The task: Your answer should be the exact lines of the data below from the one containing "rewrite pull_push_base64; [| done |]." through the one containing "(** The identity"; please include nothing else.

Data supplied:

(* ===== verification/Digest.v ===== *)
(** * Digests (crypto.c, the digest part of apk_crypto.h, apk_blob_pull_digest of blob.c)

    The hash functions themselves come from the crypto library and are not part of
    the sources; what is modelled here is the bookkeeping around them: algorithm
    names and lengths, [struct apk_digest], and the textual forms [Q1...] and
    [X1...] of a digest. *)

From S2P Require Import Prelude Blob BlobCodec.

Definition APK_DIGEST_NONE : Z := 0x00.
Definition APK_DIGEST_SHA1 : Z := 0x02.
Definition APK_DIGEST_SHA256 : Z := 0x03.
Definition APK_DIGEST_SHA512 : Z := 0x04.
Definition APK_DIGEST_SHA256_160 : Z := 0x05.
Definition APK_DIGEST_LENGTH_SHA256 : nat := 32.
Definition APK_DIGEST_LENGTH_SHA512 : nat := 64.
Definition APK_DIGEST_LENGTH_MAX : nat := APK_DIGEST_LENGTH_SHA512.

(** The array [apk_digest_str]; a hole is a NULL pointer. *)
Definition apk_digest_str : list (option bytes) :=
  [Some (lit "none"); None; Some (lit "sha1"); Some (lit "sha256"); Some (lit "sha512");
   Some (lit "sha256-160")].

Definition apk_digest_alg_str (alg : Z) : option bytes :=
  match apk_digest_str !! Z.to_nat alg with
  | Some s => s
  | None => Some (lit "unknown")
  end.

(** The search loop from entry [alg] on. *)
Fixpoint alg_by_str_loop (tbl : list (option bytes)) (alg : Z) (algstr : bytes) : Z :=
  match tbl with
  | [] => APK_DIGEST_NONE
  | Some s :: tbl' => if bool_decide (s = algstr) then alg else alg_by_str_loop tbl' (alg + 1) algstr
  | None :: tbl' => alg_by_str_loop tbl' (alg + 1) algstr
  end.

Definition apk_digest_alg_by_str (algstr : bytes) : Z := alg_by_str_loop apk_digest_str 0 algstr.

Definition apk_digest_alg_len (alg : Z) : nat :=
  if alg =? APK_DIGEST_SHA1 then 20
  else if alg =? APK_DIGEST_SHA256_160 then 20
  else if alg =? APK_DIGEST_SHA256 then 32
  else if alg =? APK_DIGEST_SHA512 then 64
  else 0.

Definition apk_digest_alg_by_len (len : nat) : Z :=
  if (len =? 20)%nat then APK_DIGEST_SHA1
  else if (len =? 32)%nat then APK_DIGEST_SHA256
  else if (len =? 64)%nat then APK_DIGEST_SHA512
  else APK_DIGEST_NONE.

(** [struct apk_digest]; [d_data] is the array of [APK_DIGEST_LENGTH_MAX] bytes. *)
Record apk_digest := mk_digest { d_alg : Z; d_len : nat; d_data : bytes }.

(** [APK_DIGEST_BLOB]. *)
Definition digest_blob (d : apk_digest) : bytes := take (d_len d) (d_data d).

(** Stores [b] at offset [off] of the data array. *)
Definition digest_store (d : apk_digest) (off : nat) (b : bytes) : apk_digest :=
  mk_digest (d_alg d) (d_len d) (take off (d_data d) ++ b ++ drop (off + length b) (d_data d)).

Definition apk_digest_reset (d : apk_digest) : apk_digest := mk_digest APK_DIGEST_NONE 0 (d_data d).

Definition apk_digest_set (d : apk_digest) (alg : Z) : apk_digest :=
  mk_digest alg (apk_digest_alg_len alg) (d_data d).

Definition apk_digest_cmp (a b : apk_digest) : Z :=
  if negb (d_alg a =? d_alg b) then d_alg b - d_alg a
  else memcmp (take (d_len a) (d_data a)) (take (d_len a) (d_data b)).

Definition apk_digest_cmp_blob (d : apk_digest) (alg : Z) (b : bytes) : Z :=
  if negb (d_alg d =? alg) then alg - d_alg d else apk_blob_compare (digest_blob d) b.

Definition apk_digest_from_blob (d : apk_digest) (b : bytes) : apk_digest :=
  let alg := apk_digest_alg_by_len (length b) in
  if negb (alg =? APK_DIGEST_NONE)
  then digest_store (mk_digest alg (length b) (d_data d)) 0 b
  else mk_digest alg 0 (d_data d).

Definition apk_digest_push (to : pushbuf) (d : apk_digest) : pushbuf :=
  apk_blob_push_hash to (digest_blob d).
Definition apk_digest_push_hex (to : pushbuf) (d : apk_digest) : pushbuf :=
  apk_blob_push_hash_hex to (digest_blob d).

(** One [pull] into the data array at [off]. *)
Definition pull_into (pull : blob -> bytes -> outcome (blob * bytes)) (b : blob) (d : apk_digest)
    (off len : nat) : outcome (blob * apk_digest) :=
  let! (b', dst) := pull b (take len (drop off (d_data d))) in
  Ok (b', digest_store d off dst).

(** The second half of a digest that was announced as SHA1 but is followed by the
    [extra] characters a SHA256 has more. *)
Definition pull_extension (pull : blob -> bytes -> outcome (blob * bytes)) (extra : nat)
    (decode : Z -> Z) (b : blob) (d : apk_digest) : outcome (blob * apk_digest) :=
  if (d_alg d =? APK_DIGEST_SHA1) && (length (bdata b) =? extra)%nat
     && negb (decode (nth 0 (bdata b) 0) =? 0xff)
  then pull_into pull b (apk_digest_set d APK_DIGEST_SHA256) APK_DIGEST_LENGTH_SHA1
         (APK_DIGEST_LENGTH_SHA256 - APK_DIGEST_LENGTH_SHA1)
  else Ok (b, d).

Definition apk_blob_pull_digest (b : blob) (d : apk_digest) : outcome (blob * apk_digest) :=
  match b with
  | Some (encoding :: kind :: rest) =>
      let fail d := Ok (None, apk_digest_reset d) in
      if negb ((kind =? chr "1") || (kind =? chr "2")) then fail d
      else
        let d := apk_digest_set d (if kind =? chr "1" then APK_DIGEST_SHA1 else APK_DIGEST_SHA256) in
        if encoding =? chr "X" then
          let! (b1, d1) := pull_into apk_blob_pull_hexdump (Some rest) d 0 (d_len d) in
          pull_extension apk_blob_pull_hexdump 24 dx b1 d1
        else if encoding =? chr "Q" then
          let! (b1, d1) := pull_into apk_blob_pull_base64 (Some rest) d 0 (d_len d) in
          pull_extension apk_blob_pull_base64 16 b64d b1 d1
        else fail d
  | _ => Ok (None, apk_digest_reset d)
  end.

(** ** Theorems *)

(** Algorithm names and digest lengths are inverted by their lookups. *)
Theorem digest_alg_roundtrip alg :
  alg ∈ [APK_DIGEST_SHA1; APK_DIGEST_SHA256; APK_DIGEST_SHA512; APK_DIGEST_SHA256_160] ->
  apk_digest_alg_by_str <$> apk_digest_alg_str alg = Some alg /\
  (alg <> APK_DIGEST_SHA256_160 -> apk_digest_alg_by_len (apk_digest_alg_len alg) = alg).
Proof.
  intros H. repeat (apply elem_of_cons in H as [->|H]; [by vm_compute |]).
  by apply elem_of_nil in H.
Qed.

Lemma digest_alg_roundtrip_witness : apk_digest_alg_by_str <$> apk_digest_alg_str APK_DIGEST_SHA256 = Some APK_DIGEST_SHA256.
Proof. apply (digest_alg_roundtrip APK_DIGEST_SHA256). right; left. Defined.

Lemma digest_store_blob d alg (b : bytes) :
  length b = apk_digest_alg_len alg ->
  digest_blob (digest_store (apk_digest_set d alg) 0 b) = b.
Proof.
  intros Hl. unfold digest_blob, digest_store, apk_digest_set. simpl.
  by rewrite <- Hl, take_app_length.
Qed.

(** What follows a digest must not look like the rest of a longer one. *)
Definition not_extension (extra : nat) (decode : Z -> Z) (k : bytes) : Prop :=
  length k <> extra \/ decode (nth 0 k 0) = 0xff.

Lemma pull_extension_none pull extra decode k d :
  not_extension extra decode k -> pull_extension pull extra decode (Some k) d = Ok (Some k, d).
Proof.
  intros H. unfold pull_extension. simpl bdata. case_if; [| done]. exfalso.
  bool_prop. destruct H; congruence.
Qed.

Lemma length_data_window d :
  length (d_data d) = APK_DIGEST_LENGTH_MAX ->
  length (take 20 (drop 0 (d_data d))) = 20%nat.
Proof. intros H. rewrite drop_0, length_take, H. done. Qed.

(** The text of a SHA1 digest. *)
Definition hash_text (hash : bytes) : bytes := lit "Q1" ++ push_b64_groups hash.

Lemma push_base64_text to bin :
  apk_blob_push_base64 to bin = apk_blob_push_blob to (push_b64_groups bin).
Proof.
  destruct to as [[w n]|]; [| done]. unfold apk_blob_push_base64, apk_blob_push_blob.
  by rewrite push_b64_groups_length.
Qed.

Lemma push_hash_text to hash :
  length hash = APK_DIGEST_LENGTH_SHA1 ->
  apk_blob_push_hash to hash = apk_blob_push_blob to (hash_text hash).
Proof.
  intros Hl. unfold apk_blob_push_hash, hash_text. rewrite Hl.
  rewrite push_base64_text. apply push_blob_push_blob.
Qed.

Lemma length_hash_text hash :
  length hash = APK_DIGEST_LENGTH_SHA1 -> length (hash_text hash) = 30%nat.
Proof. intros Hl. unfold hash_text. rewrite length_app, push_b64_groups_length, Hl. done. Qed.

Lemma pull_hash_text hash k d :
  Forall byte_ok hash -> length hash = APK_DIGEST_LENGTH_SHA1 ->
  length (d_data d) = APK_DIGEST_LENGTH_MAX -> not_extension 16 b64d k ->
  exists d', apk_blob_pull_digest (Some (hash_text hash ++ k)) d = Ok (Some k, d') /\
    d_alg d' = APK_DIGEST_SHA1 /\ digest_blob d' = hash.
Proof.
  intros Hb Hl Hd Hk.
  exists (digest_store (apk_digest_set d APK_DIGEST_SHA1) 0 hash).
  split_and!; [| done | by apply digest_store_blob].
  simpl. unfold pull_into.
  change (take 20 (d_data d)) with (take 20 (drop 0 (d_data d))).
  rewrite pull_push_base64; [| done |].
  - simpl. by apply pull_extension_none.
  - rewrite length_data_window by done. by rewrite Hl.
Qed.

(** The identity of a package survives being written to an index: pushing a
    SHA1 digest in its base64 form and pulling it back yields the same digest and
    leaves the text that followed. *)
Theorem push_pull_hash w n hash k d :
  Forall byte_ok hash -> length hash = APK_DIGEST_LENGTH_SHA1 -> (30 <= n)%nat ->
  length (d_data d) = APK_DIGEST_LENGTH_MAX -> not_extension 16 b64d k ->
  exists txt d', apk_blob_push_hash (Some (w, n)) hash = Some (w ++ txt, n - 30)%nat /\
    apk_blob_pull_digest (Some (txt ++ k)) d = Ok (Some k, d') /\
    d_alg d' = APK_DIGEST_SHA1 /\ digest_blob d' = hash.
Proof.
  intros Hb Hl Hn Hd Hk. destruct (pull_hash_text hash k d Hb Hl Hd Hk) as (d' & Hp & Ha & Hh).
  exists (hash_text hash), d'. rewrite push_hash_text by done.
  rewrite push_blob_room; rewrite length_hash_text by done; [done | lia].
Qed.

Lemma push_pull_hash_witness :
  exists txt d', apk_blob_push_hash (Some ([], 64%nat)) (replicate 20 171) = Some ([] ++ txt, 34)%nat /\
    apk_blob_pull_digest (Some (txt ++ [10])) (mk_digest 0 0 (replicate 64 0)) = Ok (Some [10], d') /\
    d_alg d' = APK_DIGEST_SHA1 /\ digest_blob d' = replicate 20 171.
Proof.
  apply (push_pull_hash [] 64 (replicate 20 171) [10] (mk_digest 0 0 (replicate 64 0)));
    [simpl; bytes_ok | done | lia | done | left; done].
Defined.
---
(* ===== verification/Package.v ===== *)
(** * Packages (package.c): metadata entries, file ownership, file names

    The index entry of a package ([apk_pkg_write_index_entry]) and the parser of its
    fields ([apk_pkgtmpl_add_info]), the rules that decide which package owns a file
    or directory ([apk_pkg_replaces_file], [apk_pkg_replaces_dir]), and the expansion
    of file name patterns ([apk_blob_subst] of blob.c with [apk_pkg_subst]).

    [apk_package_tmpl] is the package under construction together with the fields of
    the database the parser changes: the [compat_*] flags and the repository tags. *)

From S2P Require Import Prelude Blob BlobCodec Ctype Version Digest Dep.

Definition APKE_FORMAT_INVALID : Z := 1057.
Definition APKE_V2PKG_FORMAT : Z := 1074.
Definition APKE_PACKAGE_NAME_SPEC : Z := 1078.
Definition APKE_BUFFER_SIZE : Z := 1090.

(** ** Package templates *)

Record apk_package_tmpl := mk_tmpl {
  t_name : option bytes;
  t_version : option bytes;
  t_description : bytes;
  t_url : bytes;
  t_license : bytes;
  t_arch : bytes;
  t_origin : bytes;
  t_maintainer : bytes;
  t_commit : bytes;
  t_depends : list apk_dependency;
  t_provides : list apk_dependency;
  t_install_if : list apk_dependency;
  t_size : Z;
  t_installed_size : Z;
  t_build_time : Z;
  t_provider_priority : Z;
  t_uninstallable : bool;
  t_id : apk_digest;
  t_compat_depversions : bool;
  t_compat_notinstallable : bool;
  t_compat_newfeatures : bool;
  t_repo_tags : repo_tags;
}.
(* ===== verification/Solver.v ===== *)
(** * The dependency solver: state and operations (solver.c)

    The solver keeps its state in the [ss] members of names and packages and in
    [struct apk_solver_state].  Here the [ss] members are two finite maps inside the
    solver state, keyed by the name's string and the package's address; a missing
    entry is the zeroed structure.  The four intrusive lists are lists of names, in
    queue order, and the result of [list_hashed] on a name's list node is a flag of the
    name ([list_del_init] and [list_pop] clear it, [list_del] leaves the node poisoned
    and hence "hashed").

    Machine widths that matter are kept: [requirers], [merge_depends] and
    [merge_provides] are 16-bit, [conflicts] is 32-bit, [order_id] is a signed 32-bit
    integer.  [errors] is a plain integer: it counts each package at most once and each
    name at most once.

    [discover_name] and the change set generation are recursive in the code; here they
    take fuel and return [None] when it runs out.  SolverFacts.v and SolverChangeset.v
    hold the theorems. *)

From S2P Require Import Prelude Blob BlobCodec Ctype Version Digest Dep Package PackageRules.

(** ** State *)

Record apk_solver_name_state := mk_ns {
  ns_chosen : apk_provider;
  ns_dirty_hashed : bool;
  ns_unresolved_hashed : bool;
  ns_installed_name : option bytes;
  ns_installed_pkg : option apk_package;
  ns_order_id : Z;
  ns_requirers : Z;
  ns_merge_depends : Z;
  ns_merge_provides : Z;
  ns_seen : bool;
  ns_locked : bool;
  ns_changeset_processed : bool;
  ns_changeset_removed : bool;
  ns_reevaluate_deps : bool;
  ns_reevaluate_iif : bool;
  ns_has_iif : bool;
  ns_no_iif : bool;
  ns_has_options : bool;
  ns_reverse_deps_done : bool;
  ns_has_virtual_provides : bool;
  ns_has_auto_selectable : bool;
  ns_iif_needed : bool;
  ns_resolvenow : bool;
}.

Response box:
  rewrite pull_push_base64; [| done |].
  - simpl. by apply pull_extension_none.
  - rewrite length_data_window by done. by rewrite Hl.
Qed.

(** The identity of a package survives being written to an index: pushing a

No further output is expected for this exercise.